I long for the day when I don’t have to call four or five times to make sure a venue is accessible then find out once I am there that their idea of ‘accessible’ is ‘only’ three steps.
I long for the day when I can hail any taxi that is passing by and not ask ‘do you have a ramp?’ Assuming, of course, that the driver would stop when he or she sees my wheelchair.
I dream of the day that I can go and visit my friends at their houses rather than meet outside or at my home, just because not many homes are wheelchair friendly.
I wish a day would come when I can spontaneously go to any cafe, restaurant, theatre, gallery etc without worrying whether there will be access, whether the lift is working and if the place is spacious enough.
I dream of the day when I can see musicals and plays at any theatre regardless of if it is an old theatre or not.
I wonder if the day will come when I can go out with my friends who are wheelchair users and not worry that there are only two allocated spaces for wheelchairs, or that ‘health and safety rules’ forbid more than three wheelchairs in the venue at the time.

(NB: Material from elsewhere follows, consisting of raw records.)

(* ===== verification/ScopeSafety.v ===== *)
(** * What a backup leaves out

    What a capture planned from a preview leaves out lies below an item that the preview
    shows as not selected, and without a selection every such item has its reason in the
    files.  The examples at the end are files the rules lose. *)
From stdpp Require Import sorting.
From S2P Require Export ScopeProps.

Section safety.
Context `{CaseTables} (git : string -> list string -> option string) (safe_url : string -> string).

(** ** Discovery as the items found and the selection *)
Definition found_list (pick : gmap string Z -> option string) (opts : Options) (kids : list (string * entry)) : list Item :=
  merge_sort item_le (map snd (map_to_list (found (mode_of opts) kids git safe_url pick (Clean (oRoot opts)) (oDocker opts)))).

Lemma Discover_found pick opts kids : exists warns fullb repos,
  Discover git safe_url pick opts kids =
  applySelection (oSelection opts) (mkPreview (oWorkloadID opts) (oName opts) (mode_of opts) (found_list pick opts kids) warns 0 0 fullb [] [] repos).
Proof.
  unfold Discover, found_list, found. cbv zeta. destruct (git_repos _ _ _ _ _ _) as [its repos]. destruct (add_docker _ _ _) as [its' warns]. cbn [fst]. by eexists _, _, _.
Qed.

Lemma note_overlaps_paths l acc : map iPaths (fold_left note_overlaps l acc).1 = map iPaths acc.1.
Proof.
  revert acc. induction l as [|p l IH]; intros acc; cbn [fold_left]; [done|]. rewrite IH. unfold note_overlaps. cbn [fst]. rewrite map_map. apply map_ext. intros it. by destruct (overlaps p it).
Qed.

Lemma applySelection_facts sel prev : let out := applySelection sel prev in
  (forall it, it ∈ pItems prev -> exists it', it' ∈ pItems out /\ iPaths it' = iPaths it) /\
  PlanCapture (pMode prev) (pItems out) = (pIncludes out, pExcludes out) /\
  (sel = no_selection -> pItems out = map (fun it => set_selected (item_on (pMode prev) no_selection it) it) (pItems prev)).
Proof.
  unfold applySelection. cbv zeta. set (its := map _ (pItems prev)). set (its1 := match uniquePaths (Includes sel) with [] => its | _ => _ end).
  set (iw := match uniquePaths (Excludes sel) with [] => (its1, _) | _ => _ end).
  assert (exists more, map iPaths iw.1 = map iPaths its ++ more) as [more Hmore].
  { assert (exists more, map iPaths its1 = map iPaths its ++ more) as [m1 E1].
    { unfold its1. destruct (uniquePaths (Includes sel)); [exists []; by rewrite app_nil_r|]. rewrite map_app. by eexists. }
    unfold iw. destruct (uniquePaths (Excludes sel)) as [|p l]; [by exists m1|]. rewrite note_overlaps_paths. cbn [fst]. rewrite map_app, E1, <- app_assoc. by eexists. }
  assert (sel = no_selection -> iw.1 = its) as Hnone by (intros E; unfold iw, its1; by rewrite E).
  clearbody iw. destruct iw as [its2 warns]. cbn [fst] in *. destruct (PlanCapture (pMode prev) its2) as [incs excs] eqn:Ep. cbn. split_and!; [|done|].
  - intros it Hit. assert (iPaths it ∈ map iPaths its2) as Hin.
    { rewrite Hmore, elem_of_app. left. unfold its. rewrite map_map. apply list_elem_of_fmap. by exists it. }
    apply list_elem_of_fmap in Hin as (it' & E & Hit'). by exists it'.
  - intros E. rewrite (Hnone E). unfold its. by rewrite E.
Qed.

I dream of the day that I can travel on an airplane with my wheelchair on board.
I long for the day when transport means transporting you even if you are a wheelchair user.

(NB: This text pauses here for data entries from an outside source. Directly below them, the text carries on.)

(* ===== verification/Net.v ===== *)
(** * Networks of a host ([src/internal/ndnet])

    What the agent sees of a host's interfaces, which changes touch the path it is managed
    by, whether that path still answers, and the plan of a network: the files its services
    are configured by ([danger.go], [hostview.go], [names.go], [plan.go], [dnsmasq.go],
    [nft.go]).  Names of interfaces are compared without regard to case, as
    [strings.EqualFold] does. *)
From S2P Require Export Ip.

Record Iface := mkIface {
  ifName : string; ifIndex : Z; ifAddresses : list string; ifHardwareAddr : string; ifKind : string; ifMaster : string; ifUp : bool }.
Record HostView := mkHost {
  Ifaces : list Iface; DefaultRouteIf : string; DefaultGateway : string; Nameservers : list string;
  ManagementIfIndex : Z; ManagementIfName : string; ManagementAddresses : list string }.
(** The view a failed reading leaves. *)
Definition no_host : HostView := mkHost [] "" "" [] 0 "" [].

Definition KindIsolated : string := "isolated".
Definition KindIsolatedNAT : string := "isolated-nat".
Definition KindLANBridge : string := "lan-bridge".
Inductive Danger := DangerSafe | DangerWarning | DangerDangerous.
#[export] Instance Danger_eq_dec : EqDecision Danger.
Proof. solve_decision. Defined.
Record Classification := mkClass {
  cDanger : Danger; cReason : string; cRequiresConfirm : bool; cTypedIfName : string; cManagementIfName : string; cManagementIndex : Z; cSingleNIC : bool }.
Record Spec := mkSpec {
  sNetworkID : string; sName : string; sKind : string; sIPv4CIDR : string; sUplinkIfName : string; sConfirmIfName : string; sReservations : list Reservation }.
Record Plan := mkPlan {
  plNetworkID : string; plName : string; plKind : string; plBridgeName : string; plUplinkIfName : string; plEgressIfName : string;
  plIPv4CIDR : string; plGateway : string; plDHCPStart : string; plDHCPEnd : string; plNAT : bool;
  plFiles : list (string * string); plDnsmasq : string; plNFT : string; plClass : Classification;
  plManagementIfIndex : Z; plManagementIfName : string; plWarnings : list string }.

Definition ValidKind (kind : string) : bool := bool_decide (kind ∈ [KindIsolated; KindIsolatedNAT; KindLANBridge]).
Definition Isolated (kind : string) : bool := bool_decide (kind = KindIsolated) || bool_decide (kind = KindIsolatedNAT).
Definition if_char (first : bool) (a : ascii) : bool :=
  let z := byteZ a in
  ((97 <=? z) && (z <=? 122)) || ((65 <=? z) && (z <=? 90)) || ((48 <=? z) && (z <=? 57)) || (((z =? 45) || (z =? 95) || (z =? 46)) && negb first).
Definition ValidIfName (name : string) : bool :=
  match bytes name with
  | [] => false
  | a :: l => bool_decide (length (a :: l) <= 15)%nat && if_char true a && forallb (if_char false) l
  end.
Definition isLoopback (name : string) : bool := bool_decide (name = "lo"%string) || HasPrefix name "lo:".
Definition containsAny (have want : list string) : bool := existsb (fun w => bool_decide (stripCIDR w ∈ map stripCIDR have)) want.

Section Net.
Context `{CaseTables}.

Definition sameIface (a b : string) : bool := bool_decide (a <> ""%string) && EqualFold a b.
Definition lookup_if (host : HostView) (name : string) : option Iface := find (fun i => sameIface (ifName i) name) (Ifaces host).
Definition managementName (host : HostView) : string := if decide (ManagementIfName host <> ""%string) then ManagementIfName host else DefaultRouteIf host.
Definition matchesManagementIndex (host : HostView) (name : string) : bool :=
  if ManagementIfIndex host <=? 0 then false
  else match lookup_if host name with Some i => bool_decide (ifIndex i = ManagementIfIndex host) | None => false end.

Definition virtualKinds : list string := ["bridge"; "veth"; "tun"; "tap"; "bond"; "vlan"; "dummy"]%string.
Definition isPhysical (i : Iface) : bool :=
  let name := ToLower (ifName i) in
  negb (isLoopback name) && negb (bool_decide (ToLower (ifKind i) ∈ virtualKinds)) &&
  negb (HasPrefix name "ndl" || HasPrefix name "veth" || HasPrefix name "tap" || HasPrefix name "br-").
Definition physicalCount (host : HostView) : nat := length (filter (fun i => Is_true (isPhysical i)) (Ifaces host)).

Definition Classify (spec : Spec) (host : HostView) : Classification :=
  let single := bool_decide (physicalCount host <= 1)%nat in
  let mgmt := if bool_decide (ManagementIfName host = ""%string) && bool_decide (DefaultRouteIf host <> ""%string) then DefaultRouteIf host else ManagementIfName host in
  let out danger reason confirm typed := mkClass danger reason confirm typed mgmt (ManagementIfIndex host) single in
  if Isolated (sKind spec) then out DangerSafe "isolated networks do not enslave a host NIC"%string false ""%string
  else if bool_decide (sKind spec <> KindLANBridge) then out DangerDangerous "unknown network kind"%string true ""%string
  else
    let uplink := TrimSpace (sUplinkIfName spec) in
    if bool_decide (uplink = ""%string) then out DangerDangerous "LAN-bridge requires an uplink interface name"%string true uplink
    else if negb (ValidIfName uplink) then out DangerDangerous "uplink interface name is not valid"%string true uplink
    else if isLoopback uplink then out DangerDangerous "loopback cannot be enslaved"%string true uplink
    else if sameIface uplink (managementName host) || sameIface uplink (DefaultRouteIf host) || matchesManagementIndex host uplink
    then out DangerDangerous ("enslaving " +:+ uplink +:+ " would move the management NIC onto a bridge") true uplink
    else if single then out DangerDangerous "single-NIC host: LAN-bridge enslaves the only physical interface"%string true uplink
    else if match lookup_if host uplink with Some i => containsAny (ifAddresses i) (ManagementAddresses host) | None => false end
    then out DangerDangerous ("enslaving " +:+ uplink +:+ " would move a management address") true uplink
    else out DangerWarning ("LAN-bridge enslaves " +:+ uplink +:+ "; guests share that L2 domain and No-dal will not run DHCP there") false uplink.

(** Whether the management path still has addresses. *)
Definition addressed (i : option Iface) : bool := match i with Some i => bool_decide (ifAddresses i <> []) | None => false end.
Definition ProbeManagement (host : HostView) (name : string) (ifindex : Z) (addrs : list string) : bool :=
  (bool_decide (addrs <> []) && existsb (fun i => containsAny (ifAddresses i) addrs) (Ifaces host)) ||
  (bool_decide (DefaultRouteIf host <> ""%string) && addressed (lookup_if host (DefaultRouteIf host))) ||
  (bool_decide (name <> ""%string) && addressed (lookup_if host name)) ||
  ((0 <? ifindex) && existsb (fun i => bool_decide (ifIndex i = ifindex) && bool_decide (ifAddresses i <> [])) (Ifaces host)) ||
  (bool_decide (name = ""%string) && (ifindex <=? 0) && bool_decide (addrs = [])).

Definition touchesManagement (host : HostView) (names : list string) : bool :=
  existsb (fun name => bool_decide (name <> ""%string) &&
    (sameIface name (managementName host) || sameIface name (DefaultRouteIf host) || matchesManagementIndex host name ||
     match lookup_if host name with Some i => containsAny (ifAddresses i) (ManagementAddresses host) | None => false end)) names.

(** ** The plan of a network *)
Definition newline : ascii := chr 10.
Definition lines (l : list string) : string := foldr (fun s acc => s +:+ String newline acc) "" l.
Definition persistName (id suffix : string) : string := "50-ndl-" +:+ ToLower id +:+ suffix.

(** [uuid.Parse] gives the canonical text of an identifier. *)
Context (parse_uuid : string -> option string).
Definition BridgeName (networkID : string) : option string :=
  (fun id => "ndl" +:+ ofBytes (take 8 (filter (fun a => a <> "-"%char) (bytes id)))) <$> parse_uuid (TrimSpace networkID).

(** *** Bridges to the LAN *)
Definition lanBridgeMAC (host : HostView) (uplink : string) : string :=
  match lookup_if host uplink with Some i => normalizeMAC (ifHardwareAddr i) | None => "" end.
Definition lanBridgeCarriesDefaultRoute (host : HostView) (bridge uplink : string) : bool :=
  sameIface (DefaultRouteIf host) uplink || sameIface (DefaultRouteIf host) bridge.
Definition addresses_of (host : HostView) (name : string) : list string := match lookup_if host name with Some i => ipv4CIDRs (ifAddresses i) | None => [] end.
Definition lanBridgeHostIP (host : HostView) (bridge uplink : string) : list string * string * list string :=
  let addrs := match addresses_of host uplink with [] => addresses_of host bridge | l => l end in
  if lanBridgeCarriesDefaultRoute host bridge uplink then
    (match ipv4CIDRs (ManagementAddresses host) with [] => addrs | l => l end, TrimSpace (DefaultGateway host), Nameservers host)
  else (addrs, ""%string, []).
Definition non_empty (key v : string) : list string := if decide (v = ""%string) then [] else [key +:+ v].
Definition lanBridgeFiles (id bridge uplink : string) (host : HostView) : list (string * string) :=
  let '(addrs, gw, dns) := lanBridgeHostIP host bridge uplink in
  let addressing := match addrs with
    | [] => ["DHCP=yes"; "KeepConfiguration=yes"; ""; "[DHCP]"; "ClientIdentifier=mac"]%string
    | _ => ["DHCP=no"; "KeepConfiguration=static"]%string ++ map (fun a => "Address=" +:+ a) addrs ++ non_empty "Gateway=" gw ++ map (fun a => "DNS=" +:+ a) dns
    end in
  [(persistName id ".netdev", lines (["[NetDev]"; "Name=" +:+ bridge; "Kind=bridge"] ++ non_empty "MACAddress=" (lanBridgeMAC host uplink)));
   (persistName id ".network", lines (["[Match]"; "Name=" +:+ bridge; ""; "[Network]"] ++ addressing));
   (persistName id "-uplink.network", lines ["[Match]"; "Name=" +:+ uplink; ""; "[Network]"; "Bridge=" +:+ bridge])]%string.

(** *** Isolated networks *)
Definition isolatedFiles (id bridge : string) (gw : Z) (n : IPNet) (nat : bool) : list (string * string) :=
  [(persistName id ".netdev", lines ["[NetDev]"; "Name=" +:+ bridge; "Kind=bridge"]);
   (persistName id ".network", lines (["[Match]"; "Name=" +:+ bridge; ""; "[Link]"; "RequiredForOnline=no"; "ActivationPolicy=always-up"; "";
      "[Network]"; "Address=" +:+ ip4String gw +:+ "/" +:+ Itoa (nOnes n); "DHCP=no"; "LinkLocalAddressing=no"; "ConfigureWithoutCarrier=yes"; "IgnoreCarrierLoss=yes"] ++
      (if nat then ["IPForward=yes"; "IPv4Forwarding=yes"] else [])))]%string.

Definition host_char (a : ascii) : bool := let z := byteZ a in ((97 <=? z) && (z <=? 122)) || ((48 <=? z) && (z <=? 57)).
Fixpoint trim_dashes (l : list ascii) : list ascii := match l with "-"%char :: l => trim_dashes l | _ => l end.
Definition sanitizeHostname (name : string) : string :=
  match bytes (ToLower (TrimSpace name)) with
  | [] => ""
  | a :: l =>
      let kept := (if host_char a then [a] else []) ++ filter (fun a => Is_true (host_char a || Ascii.eqb a "-"%char)) l in
      ofBytes (take 63 (rev (trim_dashes (rev (trim_dashes kept)))))
  end.
Definition host_line (item : Reservation) : list string :=
  match ParseMAC (TrimSpace (rMAC item)), ParseIP (TrimSpace (rIPv4 item)) with
  | Some mac, Some ip =>
      let h := sanitizeHostname (rHostname item) in
      ["dhcp-host=" +:+ macString mac +:+ "," +:+ match To4 ip with Some a => ip4String a | None => "<nil>" end +:+ (if decide (h = ""%string) then "" else "," +:+ h)]%string
  | _, _ => []
  end.
Definition dnsmasq_lines (bridge : string) (gw start stop : Z) (reservations : list Reservation) : list string :=
  ["# Generated by No-dal. Isolated bridge only."; "bind-interfaces"; "except-interface=lo"; "interface=" +:+ bridge; "listen-address=" +:+ ip4String gw;
   "no-dhcp-interface=lo"; "dhcp-range=" +:+ ip4String start +:+ "," +:+ ip4String stop +:+ ",12h"; "dhcp-option=option:router," +:+ ip4String gw;
   "dhcp-option=option:dns-server," +:+ ip4String gw; "domain-needed"; "bogus-priv"]%string ++ concat (map host_line reservations).
Definition renderDnsmasq (bridge : string) (gw start stop : Z) (reservations : list Reservation) : string := lines (dnsmasq_lines bridge gw start stop reservations).

Definition quote : ascii := chr 34.
Definition quoteNFT (name : string) : string := ofBytes (quote :: filter (fun a => a <> quote) (bytes name) ++ [quote]).
Definition NATTableName (bridge : string) : string :=
  let hex := TrimPrefix bridge "ndl" in
  "ndl_nat_" +:+ (if bool_decide (hex = ""%string) || bool_decide (hex = bridge) then "net" else hex).
Definition renderNFT (nat : bool) (cidr bridge egress : string) : string :=
  if negb nat || bool_decide (cidr = ""%string) || bool_decide (bridge = ""%string) || bool_decide (egress = ""%string) then ""
  else
    let table := NATTableName bridge in
    let br := quoteNFT bridge in
    let oif := quoteNFT egress in
    lines ["destroy table inet " +:+ table; "table inet " +:+ table +:+ " {"; "  chain forward {";
      "    type filter hook forward priority -10; policy accept;";
      "    iifname " +:+ br +:+ " oifname " +:+ oif +:+ " ip saddr " +:+ cidr +:+ " accept";
      "    iifname " +:+ oif +:+ " oifname " +:+ br +:+ " ip daddr " +:+ cidr +:+ " ct state established,related accept";
      "  }"; "  chain postrouting {"; "    type nat hook postrouting priority srcnat; policy accept;";
      "    ip saddr " +:+ cidr +:+ " oifname " +:+ oif +:+ " masquerade"; "  }"; "}"]%string.

Inductive plan_error :=
  | PlanNet (e : net_error) | UnsupportedKind | NotUUID | OverlapsManagement | NoEgress | EgressIsBridge | EgressIsLoopback | NoUplink | UplinkIsBridge.
Definition of_net {A} (r : result net_error A) : result plan_error A := match r with Ok a => Ok a | Err e => Err (PlanNet e) end.

Definition isolated_egress (host : HostView) (bridge : string) : result plan_error string :=
  let egress := TrimSpace (DefaultRouteIf host) in
  if negb (ValidIfName egress) then Err NoEgress
  else if sameIface egress bridge then Err EgressIsBridge
  else if isLoopback egress then Err EgressIsLoopback
  else Ok egress.
Definition BuildPlan (spec : Spec) (host : HostView) : result plan_error Plan :=
  if negb (ValidKind (sKind spec)) then Err UnsupportedKind
  else
    let id := TrimSpace (sNetworkID spec) in
    match BridgeName id with
    | None => Err NotUUID
    | Some bridge =>
        let class := Classify spec host in
        let uplink := TrimSpace (sUplinkIfName spec) in
        let plan egress cidr gw start stop nat files dnsmasq nft warnings :=
          mkPlan id (TrimSpace (sName spec)) (sKind spec) bridge uplink egress cidr gw start stop nat files dnsmasq nft class
                 (ManagementIfIndex host) (managementName host) warnings in
        if Isolated (sKind spec) then
          let cidr := TrimSpace (sIPv4CIDR spec) in
          '(_, n) ← of_net (parseIPv4Net (if decide (cidr = ""%string) then DefaultIPv4 else cidr));
          if overlaps n (ManagementAddresses host) then Err OverlapsManagement
          else
            let gw := gatewayOf n in
            '(start, stop) ← of_net (dhcpRange n);
            let nat := bool_decide (sKind spec = KindIsolatedNAT) in
            egress ← (if nat then isolated_egress host bridge else Ok ""%string);
            _ ← of_net (ValidateReservations (sReservations spec) (sIPv4CIDR spec));
            Ok (plan egress (netString n) (ip4String gw) (ip4String start) (ip4String stop) nat (isolatedFiles id bridge gw n nat)
                  (renderDnsmasq bridge gw start stop (sReservations spec)) (renderNFT nat (netString n) bridge egress) [])
        else if negb (ValidIfName uplink) then Err NoUplink
        else if bool_decide (uplink = bridge) then Err UplinkIsBridge
        else
          let gw := TrimSpace (DefaultGateway host) in
          Ok (plan ""%string ""%string (if bool_decide (gw <> ""%string) && lanBridgeCarriesDefaultRoute host bridge uplink then gw else ""%string) ""%string ""%string
                false (lanBridgeFiles id bridge uplink host) ""%string ""%string
                (cReason class :: if bool_decide (cDanger class = DangerDangerous) then ["typed interface confirmation and the rollback watchdog are required"]%string else []))
    end.
End Net.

I wonder what would happen if all the doors opened automatically and were wide enough to fit wheelchairs without me having to wait for someone to open the door, and lifts were big enough to fit my wheelchair.
I wish the day would come when tables and counters are not so high that people can’t see me, so I have to shout.
I long for the day when I drive on the pavement without wondering if there is a drop kerb at the other of the block or whether I need to turn all the way back and use the street.
I long for the day when cars don’t park at the drop kerb leaving me trapped on the pavement unable to get across.
I dream of a day when people don’t stare as I drive my wheelchair down the high street.
I dream of a day when wheelchair access doesn’t mean coming in through a dark alleyway and travelling through the venue’s hidden storage rooms before finally arriving at the guests’ quarters.
I long for the day when I can go to restaurants and enter through the main door and not have to go through the delivery entrance.
I long for the day when all shop entrances are step free and have lifts that do actually work.
I dream of the day when wheelchair access becomes a law that is enforced and practised.
I wonder if the day will come when people and venues fully understand what ‘wheelchair access’ really means.